Laboratory for Regenerative Tissue Repair, Texas Children's Hospital, Houston, Texas.
Department of Surgery, Baylor College of Medicine, Houston, Texas.
Adv Wound Care (New Rochelle). 2020 May 1;9(5):211-218. doi: 10.1089/wound.2019.0999. Epub 2020 Mar 19.
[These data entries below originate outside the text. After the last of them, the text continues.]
(** * zemen: Gregorian / Julian Day Number / Ethiopian calendar conversions

    A shallow embedding of [src/zemen/converters.py] together with the part of
    Python's [datetime.date] that the module calls (the constructor with its
    range checks, [toordinal] and [fromordinal]), followed by the properties
    of the converters.

    Python integers are unbounded, so they are modelled by [Z]; Python's [//]
    and [%] round towards minus infinity, which for the positive divisors used
    here is exactly [Z.div] and [Z.modulo]. *)

From Stdlib Require Import ZArith List Bool String Lia DecimalString.
Import ListNotations.
Local Open Scope Z_scope.

(** ** Exceptions and results *)

Module Py.

(** The built-in exception classes that matter for this module. *)
Inductive exn_class : Type :=
| ValueError
| TypeError
| OverflowError
| AssertionError.

Definition exn_class_eqb (a b : exn_class) : bool :=
  match a, b with
  | ValueError, ValueError => true
  | TypeError, TypeError => true
  | OverflowError, OverflowError => true
  | AssertionError, AssertionError => true
  | _, _ => false
  end.

(** A raised exception: its class and its message. *)
Record exn : Type := mkExn { exc_class : exn_class; exc_msg : string }.

(** The outcome of a call: a returned value or a raised exception. *)
Inductive result (A : Type) : Type :=
| Return (a : A)
| Raise (e : exn).
Arguments Return {A} a.
Arguments Raise {A} e.

Definition bind {A B : Type} (c : result A) (k : A -> result B) : result B :=
  match c with
  | Return a => k a
  | Raise e => Raise e
  end.

(** [try: body except cls: handler]: an exception of class [cls] raised by the
    body runs the handler, any other exception propagates. *)
Definition try_except {A : Type} (body : result A) (cls : exn_class)
    (handler : exn -> result A) : result A :=
  match body with
  | Return a => Return a
  | Raise e => if exn_class_eqb (exc_class e) cls then handler e else Raise e
  end.

(** [True] counts as 1 and [False] as 0 in arithmetic. *)
Definition int_of_bool (b : bool) : Z := if b then 1 else 0.

(** [l[i]] for an index inside the list. *)
Definition index (l : list Z) (i : Z) : Z := nth (Z.to_nat i) l 0.

(** ['%d' % z]. *)
Definition fmt_d (z : Z) : string := NilZero.string_of_int (Z.to_int z).

End Py.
Gastrostomy tubes (GTs) are one of the most common procedures in neonatal surgery, and their malfunction represents one of the most common complaints in the emergency room and clinic. Complications can occur in up to one-third of patients and include pain, peristomal leak, and infection, but can range in severity. We hypothesize that a preventative strategy employing a GT fixation dressing at the time of operation minimizes these postoperative complications in neonates. All patients less than 1 year of age who underwent laparoscopic GT placement by a single surgeon in the study period were reviewed. All tubes were secured in place on the external abdominal wall for 2 weeks postoperatively. Demographics and outcomes were evaluated. Fifty-three percent of our cohort were male, and 47% were premature. The most common indication for placement was failure to thrive (59%), and common comorbid conditions were characterized as neurologic (71%), and cardiac (59%). The dressing did not prevent hypertrophic granulation tissue formation, but no patient experienced surgical site infection or device-related pressure injury at 30 and 120 days postoperatively. No patient required reoperation or readmission. This simple, one-time, cost-effective fixation dressing has the potential to reduce some of the most common postoperative surgical issues in neonatal patients and can be applied in almost any health care setting. A dressing aimed at tube fixation and immobilization for the first two postoperative weeks averts some of the major complications of GT placement over a standard follow-up period as compared with the literature.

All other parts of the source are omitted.